Fatigue might feel as if it begins in the body, but the mind plays a key role. Though we tend to blame our bodies for fatigue, the brain actually sets the pace of energy use and holds a little energy in reserve. Here are a few ways to help clients tap that supply.
- Try personal high fives. Ask your client what phrase might make him feel confident to repeat throughout a workout—maybe “I can do this” or “I’m strong.” Greek researchers found that affirmations can boost performance.
How it works: Positive self-talk reinforces your confidence and boosts your energy so you won’t quit when you feel tired or challenged. Is mental fatigue holding your clients back? Simple strategies can provide a boost.

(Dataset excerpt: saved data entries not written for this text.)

Lemma uiomove_loop_spec fuel buf off n u m :
  wf_uio u -> in_word n -> in_buf buf off n = true ->
  (Z.to_nat n + Z.to_nat (uio_iovcnt u) < fuel)%nat ->
  exists r k, uiomove_loop fuel buf off n u m = Ok r /\
    move_result n u buf off m r k.
Proof.
  revert buf off n u m. induction fuel as [|fuel IH]; intros buf off n u m
    Hw Hn Hb Hf; [lia|]. cbn [uiomove_loop]. unfold in_word in Hn.
  destruct ((0 <? n) && (0 <? uio_resid u)) eqn:Hgo.
  2:{ do 2 eexists. split; [done|]. apply move_result_stop; try done; try lia.
      pose proof (wf_resid_word u Hw) as Hr. unfold in_word in Hr. lia. }
  destruct (uio_cur_exists u) as (i & Hg & Hi); [done|lia|]. rewrite Hg.
  cbn [mbind outcome_bind].
  pose proof (wf_iovoff u Hw). pose proof (wf_iovoff_le u Hw i Hi).
  pose proof (Forall_lookup_1 _ _ _ _ (wf_lens u Hw) Hi) as Hil.
  cbn beta in Hil. unfold in_word in Hil.
  rewrite (wrap_small (iov_len i - uio_iovoff u)) by (unfold in_word; lia).
  apply lookup_lt_Some in Hi as Hlt. pose proof (wf_iovcnt u Hw).
  pose proof (wf_iov u Hw).
  destruct (Z.eqb_spec (iov_len i - uio_iovoff u) 0) as [Hz|Hz].
  - destruct (Z.eqb_spec (uio_iovcnt u) 0); [lia|].
    pose proof (uio_next_moved u i Hw Hi ltac:(lia)) as M.
    destruct (IH buf off n (uio_next u) m) as (r & k & Hr & R);
      [apply M|done|done|cbn; lia|].
    exists r, k. split; [done|].
    replace k with (0 + k) by lia.
    eapply (move_result_step n u (uio_next u) buf buf off m m 0);
      try done; unfold in_buf in Hb; try lia.
    + unfold moved_data, buf_slice.
      destruct (uio_op u); split; try done. by rewrite buf_splice_nil.
    + rewrite Z.sub_0_r, Z.add_0_r. done.
  - set (c := if n <? iov_len i - uio_iovoff u then n else iov_len i - uio_iovoff u).
    assert (0 < c <= n /\ c <= iov_len i - uio_iovoff u) as Hc
      by (subst c; destruct (Z.ltb_spec n (iov_len i - uio_iovoff u)); lia).
    assert (in_buf buf off c = true) as Hbc by (unfold in_buf in *; lia).
    rewrite Hbc. cbn [negb].
    destruct (copy_chunk u i c buf off m) as (buf' & m' & e & -> & Hlen & He & Hd & Hfr & Hbf & Hrb & Hwm);
      [done|done|lia|done|]. cbn [mbind outcome_bind].
    pose proof (uio_advance_moved u i c Hw Hi ltac:(lia)) as M.
    unfold in_buf in Hb. rewrite (wrap_small (n - c)) by (unfold in_word; lia).
    destruct (Z.eqb_spec e 0) as [->|Hne]; cbn [negb].
    + destruct (IH buf' (off + c) (n - c) (uio_advance u c) m') as (r & k & Hr & R);
        [apply M|unfold in_word; lia|unfold in_buf; lia|cbn; lia|].
      exists r, (c + k). split; [done|].
      eapply move_result_step; try done || lia. by apply Hd.
    + exists (e, buf', u, m'), 0. split; [done|]. split; cbn; try done.
      * by apply uio_moved_refl.
      * lia.
      * intros _. exists c. split; [lia|]. split; [pose proof (mv_count _ _ _ M); lia|].
        by apply moved_prefix_none.
      * intros x Hx. apply Hfr. intros Hx'. apply Hx.
        eapply elem_of_take_le; [|done]. lia.
      * intros j Hj Hout. apply Hbf; lia.
Qed.

(** C23: [uiomove] terminates without fault on a well-formed descriptor of the kernel or of
    the running process.  It moves [min n resid] bytes, or fewer with [EFAULT] when a copy
    from or to user memory faults; the transfer is the sequential copy along the
    flattened address list of the io vectors, and the descriptor stays well-formed and has
    advanced by exactly the bytes moved.  On [EFAULT] these are the bytes before the chunk
    that faulted, and apart from the destination of this chunk, memory and buffer are as
    if just these had been moved. *)
Theorem uiomove_correct buf off n u m :
  wf_uio u -> in_word n -> in_buf buf off n = true ->
  exists r k, uiomove buf off n u m = Ok r /\ move_result n u buf off m r k.
Proof.
  intros Hw Hn Hb. apply uiomove_loop_spec; try done. unfold uiomove_fuel. lia.
Qed.

Lemma uiomove_inv buf off n u m r :
  wf_uio u -> in_word n -> in_buf buf off n = true ->
  uiomove buf off n u m = Ok r -> exists k, move_result n u buf off m r k.
Proof.
  intros Hw Hn Hb Hr.
  destruct (uiomove_loop_spec (uiomove_fuel n u) buf off n u m) as (r' & k & Hr' & R);
    try done; [unfold uiomove_fuel; lia|].
  unfold uiomove in Hr. rewrite Hr' in Hr. simplify_eq. by exists k.
Qed.

Lemma uio_restore_moved u u' k :
  wf_uio u -> uio_moved u u' k -> uio_restore u' (uio_save u) = u.
Proof.
  intros Hw M. destruct M. unfold uio_restore, uio_save. cbn.
  pose proof (wf_resid_word u Hw) as Hr. unfold in_word in Hr.
  rewrite mv_resid0, mv_offset0, mv_iovs0, mv_op0, mv_vm0.
  replace (uio_resid u - (uio_resid u - k)) with k by lia.
  rewrite (wrap_small k) by (unfold in_word; lia).
  replace (uio_resid u - k + k) with (uio_resid u) by lia.
  rewrite (wrap_small (uio_resid u)) by (unfold in_word; lia).
  rewrite swrap_add_sub by (pose proof (wf_offset u Hw); lia).
  pose proof (wf_iovcnt u Hw) as Hc. pose proof (wf_iovcnt u' mv_wf0) as Hc'.
  rewrite mv_iovs0 in Hc'.
  replace (uio_iov u' - (uio_iovcnt u - uio_iovcnt u')) with (uio_iov u) by lia.
  by destruct u.
Qed.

- Picture it. Have your client picture conquering a heavier lift or a faster run—whatever new goal she is trying to achieve. Visualizing fitness success can boost mental energy and ultimately performance, according to a study in the Journal of Applied Sport Psychology.
How it works: Imagining a situation reinforces the same neural pathways as performing the behavior. So when you attempt the task, your body feels as if you’ve already done it.
- Clear the mind. Stress can hamper a good workout, according to a study published in the European Journal of Applied Physiology. Include some breathing exercises before the workout.
How it works: Stress commandeers the areas of the mind in charge of attention—areas that would otherwise be focused on supporting your muscles. So remove the worry barrier.
- Praise form. In a study at the University of Nevada, Las Vegas, runners praised for their form moved more efficiently and felt less fatigued than those who were given no feedback.
How it works: The runners required less oxygen to maintain their speed, possibly because the muscles that weren’t required for running relaxed, which helped them conserve energy.